Overrides
Most task configuration is set when you define a task: on the TaskEnvironment or in the @env.task decorator.
But you often need to change some of that configuration for a single invocation of a task: give one call more memory, point it at a different secret, or bump its retries.
The task.override() method does exactly this.

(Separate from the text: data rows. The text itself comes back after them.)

Lemma lookup_none (n : State) label :
  wf (membership n) ->
  lookup (resolvable n) label = None <->
  forall x, x ∈ members (membership n) -> ~ (fallback (m_id x) = label \/ m_hostname x = Some label).
Proof.
  intros Hw. rewrite lookup_resolvable, fmap_None by done. split.
  - intros Hf x Hx. apply elem_of_roster, list_elem_of_In, (List.find_none _ _ Hf) in Hx.
    rewrite <- named_spec. congruence.
  - intros Hno. destruct (List.find _ _) as [x|] eqn:E; [|done]. apply List.find_some in E as [Hx Hn].
    apply list_elem_of_In, elem_of_roster in Hx. apply named_spec in Hn. naive_solver.
Qed.

(** The record of a member for a question, where its type has one. *)
Definition record_of (q : Question) (x : Member) : option Answer :=
  match q_type q with
  | TypeA => Some {| a_name := q_name q; a_ttl := TTL; a_rdata := RdA (fst (addrs_of x)) |}
  | TypeAAAA => Some {| a_name := q_name q; a_ttl := TTL; a_rdata := RdAAAA (snd (addrs_of x)) |}
  | TypeOther _ => None
  end.

Definition names_member (n : State) (q : Question) (x : Member) : Prop :=
  x ∈ members (membership n) /\
  exists label, host_in_zone (q_name q) (network n) = Some label /\ (fallback (m_id x) = label \/ m_hostname x = Some label).

Lemma answer_question_spec (n : State) q :
  wf (membership n) ->
  (exists x, names_member n q x /\ answer_question (resolvable n) (network n) q = (record_of q x, true))
  \/ (forall x, ~ names_member n q x) /\ answer_question (resolvable n) (network n) q = (None, false).
Proof.
  intros Hw. unfold answer_question, names_member.
  destruct (host_in_zone (q_name q) (network n)) as [label|]; [|right; split; [|done]; naive_solver].
  destruct (lookup (resolvable n) label) as [[v4 v6]|] eqn:E.
  - apply lookup_sound in E as (x & Hx & Hn & Ha); [|done]. left. exists x.
    split; [by eauto|]. unfold record_of. rewrite <- Ha. by destruct (q_type q).
  - right. split; [|done]. intros x (Hx & l & [= <-] & Hn). by apply lookup_none with (x := x) in E.
Qed.

(** C29: a reply carries its query's id and questions, speaks with authority and
    reflects the recursion bit; every record in it is a member's, for a question
    that names that member in this zone; and NXDOMAIN is said exactly when no
    question names any member. *)
Theorem replies_follow_the_roster (n : State) query :
  wf (membership n) ->
  let r := reply_to query (resolvable n) (network n) in
  reply_id r = query_id query /\ r_questions r = q_questions query /\ authoritative r = true
  /\ reply_recursion_desired r = recursion_desired query
  /\ (forall a, a ∈ answers r -> exists q x, q ∈ q_questions query /\ names_member n q x /\ record_of q x = Some a)
  /\ (code r = NameError <-> forall q x, q ∈ q_questions query -> ~ names_member n q x).
Proof.
  intros Hw. cbv zeta. cbn [reply_to reply_id r_questions authoritative reply_recursion_desired answers code].
  do 4 (split; [done|]). split.
  - intros a (p & Hp & Ha)%list_elem_of_omap. apply list_elem_of_fmap in Hp as (q & -> & Hq).
    destruct (answer_question_spec n q Hw) as [(x & Hx & E)|[_ E]]; rewrite E in Ha; [by eauto|done].
  - destruct (existsb _ _) eqn:E.
    + split; [done|]. intros Hno. apply existsb_exists in E as (p & Hp & Hs).
      apply list_elem_of_In, list_elem_of_fmap in Hp as (q & -> & Hq).
      destruct (answer_question_spec n q Hw) as [(x & Hx & _)|[_ E]]; [by destruct (Hno q x Hq)|by rewrite E in Hs].
    + split; [|done]. intros _ q x Hq Hx.
      destruct (answer_question_spec n q Hw) as [(y & _ & Ey)|[Hno _]]; [|by destruct (Hno x)].
      assert (Hs : existsb snd (answer_question (resolvable n) (network n) <$> q_questions query) = true).
      { apply existsb_exists. exists (record_of q y, true). split; [|done].
        apply list_elem_of_In, list_elem_of_fmap. by exists q. }
      congruence.
Qed.

(** a name only one member has resolves to that member, in both address
    families; for any other type the name exists without a record. *)
Theorem a_members_name_resolves (n : State) x label q :
  wf (membership n) -> x ∈ members (membership n) ->
  fallback (m_id x) = label \/ m_hostname x = Some label ->
  (forall y, y ∈ members (membership n) -> fallback (m_id y) = label \/ m_hostname y = Some label -> y = x) ->
  host_in_zone (q_name q) (network n) = Some label ->
  answer_question (resolvable n) (network n) q = (record_of q x, true).
Proof.
  intros Hw Hx Hn Hsole Hz.
  destruct (answer_question_spec n q Hw) as [(y & (Hy & l & Hl & Hny) & ->)|[Hno _]].
  - rewrite Hz in Hl. injection Hl as <-. by rewrite (Hsole y Hy Hny).
  - destruct (Hno x). split; [done|]. eauto.
Qed.
End Answers.

(** the server handed to the system is the first candidate one of whose probes
    came back with the probe's id and the authority bit, both of which every reply
    of this resolver to the probe has, whatever its roster. *)
Theorem reachable_server_answers {Addr Q} (q : Q) (candidates : list Addr) replies :
  match reachable_server (Some q) candidates replies with
  | Some a => exists before after i, candidates = before ++ a :: after /\ (i < PROBE_ATTEMPTS)%nat
      /\ replies a q i = Some (PROBE_ID, true)
      /\ forall b j, b ∈ before -> (j < PROBE_ATTEMPTS)%nat -> replies b q j <> Some (PROBE_ID, true)
  | None => forall b j, b ∈ candidates -> (j < PROBE_ATTEMPTS)%nat -> replies b q j <> Some (PROBE_ID, true)
  end
  /\ forall peers network, option_map (fun p => let r := reply_to p peers network in (reply_id r, authoritative r))
                             (probe_query Some) = Some (PROBE_ID, true).
Proof.
  assert (Hone : forall r, probe_once r = true <-> r = Some (PROBE_ID, true)).
  { intros [[id au]|]; [|done]. cbn [probe_once]. rewrite andb_true_iff, Z.eqb_eq. split; [by intros [-> ->]|by intros [= -> ->]]. }
  assert (Hprobe : forall a, probe (Some q) (replies a) = true <-> exists i, (i < PROBE_ATTEMPTS)%nat /\ replies a q i = Some (PROBE_ID, true)).
  { intros a. unfold probe. rewrite existsb_exists. setoid_rewrite Hone. setoid_rewrite in_seq.
    split; intros (i & Hi & Hr); exists i; (split; [lia|done]). }
  split; [|done]. induction candidates as [|a l IH]; [intros b j Hb; by apply elem_of_nil in Hb|].
  cbn [reachable_server List.find]. destruct (probe (Some q) (replies a)) eqn:E.
  - apply Hprobe in E as (i & Hi & Hr). exists [], l, i. split_and!; try done. intros b j Hb. by apply elem_of_nil in Hb.
  - assert (Ha : forall j, (j < PROBE_ATTEMPTS)%nat -> replies a q j <> Some (PROBE_ID, true)).
    { intros j Hj Hr. rewrite (proj2 (Hprobe a)) in E; [done|by exists j]. }
    unfold reachable_server in IH. destruct (List.find _ l) as [c|].
    + destruct IH as (before & after & i & -> & Hi & Hr & Hb). exists (a :: before), after, i. split_and!; try done.
      intros b j [->|Hin]%elem_of_cons Hj; [by apply Ha|by apply Hb].
    + intros b j [->|Hin]%elem_of_cons Hj; [by apply Ha|by apply IH].
Qed.

(** ** Witnesses *)

Import Concrete.

Module DnsDemo.
Definition n : State (Link := unit) := NodeDemo.started.
Definition q : Question := {| q_name := lit "Web-1.HOME.quix."; q_type := TypeAAAA |}.
Lemma q_zone : host_in_zone (q_name q) (network n) = Some (lit "web-1").
Proof. vm_cast_no_check (@eq_refl (option rstr) (Some (lit "web-1"))). Qed.
Lemma n_membership : membership n = Demo.state.
Proof. exact NodeDemo.started_membership. Qed.
End DnsDemo.

Example replies_follow_the_roster_witness :
  let query := {| query_id := 7; recursion_desired := true; q_questions := [DnsDemo.q] |} in
  reply_id (reply_to query (resolvable DnsDemo.n) (network DnsDemo.n)) = 7.
Proof.
  intros query. apply (replies_follow_the_roster DnsDemo.n query). rewrite DnsDemo.n_membership. exact Demo.wf_state.
Defined.

Example a_members_name_resolves_witness :
  answer_question (resolvable DnsDemo.n) (network DnsDemo.n) DnsDemo.q = (record_of DnsDemo.q Demo.member2, true).
Proof.
  apply (a_members_name_resolves DnsDemo.n Demo.member2 (lit "web-1")).
  - rewrite DnsDemo.n_membership. exact Demo.wf_state.
  - rewrite DnsDemo.n_membership, Demo.members_state. do 2 constructor.
  - by right.
  - rewrite DnsDemo.n_membership. intros y Hy [Hf|Hh]; [apply demo_no_shadow; auto|].
    apply (wf_hostname_unique Demo.state y Demo.member2 (lit "web-1")); try done; [exact Demo.wf_state|].
    rewrite Demo.members_state. do 2 constructor.
  - exact DnsDemo.q_zone.
Defined.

It returns a new task with the specified parameters changed, leaving the original task definition untouched, so you can invoke the overridden task in place of the original:
import flyte
env = flyte.TaskEnvironment(
name="training",
resources=flyte.Resources(cpu=1, memory="512Mi"),
)
@env.task
async def train(data: str) -> str:
return f"trained on {data}"
@env.task
async def main() -> str:
# Invoke train with its environment-level resources.
baseline = await train("small.csv")
# Invoke train with overridden resources for this call only.
heavy = await train.override(
resources=flyte.Resources(cpu="4", memory="24Gi"),
)("large.csv")
return heavyThe key idiom is task.override(...)(args): override() returns a callable task, which you then invoke with the task’s arguments. Note the two sets of parentheses.
What you can override
override() accepts the parameters that are settable at the task-invocation level:
| Parameter | Details |
|---|---|
| short_name | Additional task settings |
| resources |
Resources •
Resources API ref |
| cache |
Caching •
Cache API ref |
| retries |
Retries and timeouts •
RetryStrategy API ref |
| timeout |
Retries and timeouts •
Timeout API ref |
| reusable |
Reusable containers •
ReusePolicy API ref |
| env_vars | Additional task settings |
| secrets |
Overriding secrets •
Secrets •
Secret API ref |
| max_inline_io_bytes | Additional task settings |
| pod_template |
Pod templates •
PodTemplate API ref |
| queue | Queues |
| interruptible | Interruptible tasks |
| links | Additional task settings |
For the full parameter interaction matrix showing which parameters can be set at which level, see Task configuration levels.
When you override a collection-valued parameter such as resources, env_vars, or secrets, the value you pass replaces the environment’s value for that invocation. It is not merged with it.
To keep some of the original entries, include them in the override.
What you cannot override
name, image, docs, and the task’s interface (its input and output types) cannot be overridden. Attempting to override them raises an error.
To run a task with a different image, define it in a separate TaskEnvironment (see
Container images and
Multiple environments).
Overriding when a task is reusable
When a task uses a
reusable container (reusable is set), its resources, env_vars, and secrets come from the parent environment and cannot be overridden while reuse is active. The container is already running.
To override any of these on a reusable task, turn reuse off in the same override() call by passing reusable="off":
result = await my_task.override(
reusable="off",
resources=flyte.Resources(cpu="4", memory="8Gi"),
)(data)Overriding secrets
Just as you can override resources per invocation, you can override the secrets injected into a task for a single call. This is useful when the same task needs different credentials depending on how it’s invoked: for example, calling an external API with a different key per tenant, or supplying a secret that the task’s environment doesn’t declare.
Pass secrets to override() exactly as you would to the TaskEnvironment: a secret key, a Secret object, or a list of either.
import flyte
from flyte import Secret
env = flyte.TaskEnvironment(
name="model_calls",
secrets=Secret("openai-key", as_env_var="LLM_API_KEY"),
)
@env.task
async def call_model(prompt: str) -> str:
import os
api_key = os.environ["LLM_API_KEY"]
... # call the model using api_key
return "response"
@env.task
async def main() -> str:
# Use the environment's default secret.
default = await call_model("hello")
# Override the secret for this invocation, mounting a different
# store key into the same LLM_API_KEY environment variable.
alternate = await call_model.override(
secrets=Secret("anthropic-key", as_env_var="LLM_API_KEY"),
)("hello")
return alternateIf the task’s environment uses reusable containers (reusable is set), overriding secrets, like resources and env_vars, requires passing reusable="off" in the same override() call. Otherwise the override is rejected.
As with the environment-level secrets parameter, the secret is injected at runtime and accessed inside the task: typically as an environment variable via os.environ (or mounted as a file).
See
Secrets for how to create secrets and how they are injected, and remember that the overriding secrets value replaces the environment’s secrets for that invocation rather than adding to them.
A task can only access a secret if the secret’s scope includes the project and domain where the task’s TaskEnvironment is deployed. Overriding the secret at invocation time does not change this.
Do not return secret values from tasks. Returned values are stored in plaintext in your data plane’s object store and shown in the UI and to downstream tasks, defeating the secret store’s protections.